Tetracoccus ilicifolius is a rare species of flowering shrub in the family Picrodendraceae known by the common names hollybush and holly-leaved tetracoccus.

It was described by botanists Frederick Vernon Coville and Marshall French Gilman in 1936. They had participated with other eminent biologists in the 1891 Death Valley Expedition funded by Congress.

==Distribution==
The plant is endemic to California, found in only several Mojave Desert mountain ranges within Death Valley National Park, in eastern Inyo County.

It grows on dry, rocky slopes at 600–1700 m in elevation, in the Panamint Range, Grapevine Mountains, and Cottonwood Mountains surrounding Death Valley.

There are fewer than ten occurrences, and it is a NatureServe listed Critically endangered species.

==Description==
Tetracoccus ilicifolius is a branching shrub, hairless in texture except for the new twigs, which have woolly brownish hairs.

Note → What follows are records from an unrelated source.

Lemma load_config_keeps_defaults_witness :
  Wss.config_get
    (Wss.load_config (Some (Some {[ "scan_interval" := Wss.JInt 3 ]})))
    "scan_interval" None
  = Some (Wss.JInt 3).
Proof.
  apply (proj1 (proj2 (load_config_keeps_defaults
                         (Some (Some {[ "scan_interval" := Wss.JInt 3 ]}))))
           {[ "scan_interval" := Wss.JInt 3 ]}); [done|].
  apply lookup_singleton_eq.
Defined.

(** ** Numeric fields *)

Section numerals.
Import Wss.

Lemma isdecimal_char_plain c :
  isdecimal_char c = true →
  to_ascii_char c = c ∧ Py_ISSPACE c = false ∧ isspace_char c = false
  ∧ isdigit_char c = true
  ∧ Ascii.eqb c "-" = false ∧ Ascii.eqb c "+" = false
  ∧ Ascii.eqb c "_" = false ∧ Ascii.eqb c "." = false
  ∧ Ascii.eqb c "M" = false ∧ Ascii.eqb c "G" = false
  ∧ Ascii.eqb c " " = false ∧ Ascii.eqb c ":" = false.
Proof. by destruct c as [[] [] [] [] [] [] [] []]. Qed.

Lemma contains_forallb (p : ascii → bool) c s :
  forallb_str p s = true → p c = false → contains c s = false.
Proof.
  intros Hs Hc. induction s as [|c' r IH]; [done|]. cbn in *.
  apply andb_prop in Hs as [Hc' Hr]. rewrite (IH Hr), orb_false_r.
  destruct (Ascii.eqb_spec c' c) as [->|]; [congruence|done].
Qed.

Lemma contains_decimal c d :
  forallb_str isdecimal_char d = true → isdecimal_char c = false →
  contains c d = false.
Proof. apply contains_forallb. Qed.

Lemma append_nil_r (s : string) : s +:+ "" = s.
Proof.
  induction s as [|c s IH]; [done|].
  change (String c s +:+ "") with (String c (s +:+ "")). by rewrite IH.
Qed.

(** Dropping the occurrences of a word passes over a stretch that lacks the
    word's first character. *)
Lemma replace_app_absent c0 old' (d t : string) :
  contains c0 d = false →
  replace_with_empty (String c0 old') (d +:+ t)
  = d +:+ replace_with_empty (String c0 old') t.
Proof.
  unfold replace_with_empty. induction d as [|c r IH]; [done|].
  cbn [contains]. intros [Hc Hr]%orb_false_elim.
  change (String c r +:+ t) with (String c (r +:+ t)).
  cbn [remove_occurrences String.prefix].
  destruct (ascii_dec c0 c) as [->|_]; [by rewrite Ascii.eqb_refl in Hc|].
  change (String c r +:+ ?u) with (String c (r +:+ u)). by rewrite (IH Hr).
Qed.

The shiny, leathery leaves are oppositely arranged or borne in whorls along the branches. Each leaf is oval with a toothed margin and measures 1.5 to 3 centimeters long.

The plant is dioecious, with male and female individuals producing different types of flowers. The staminate flowers occur in dense clusters, each flower with 7 to 9 lance-shaped sepals and 7 to 9 stamens. The pistillate flower occurs singly. The bloom period is May and June.

It produces a rounded, woolly brown fruit with usually four chambers. The fruit is around a centimeter long when mature and contains one or two seeds per chamber.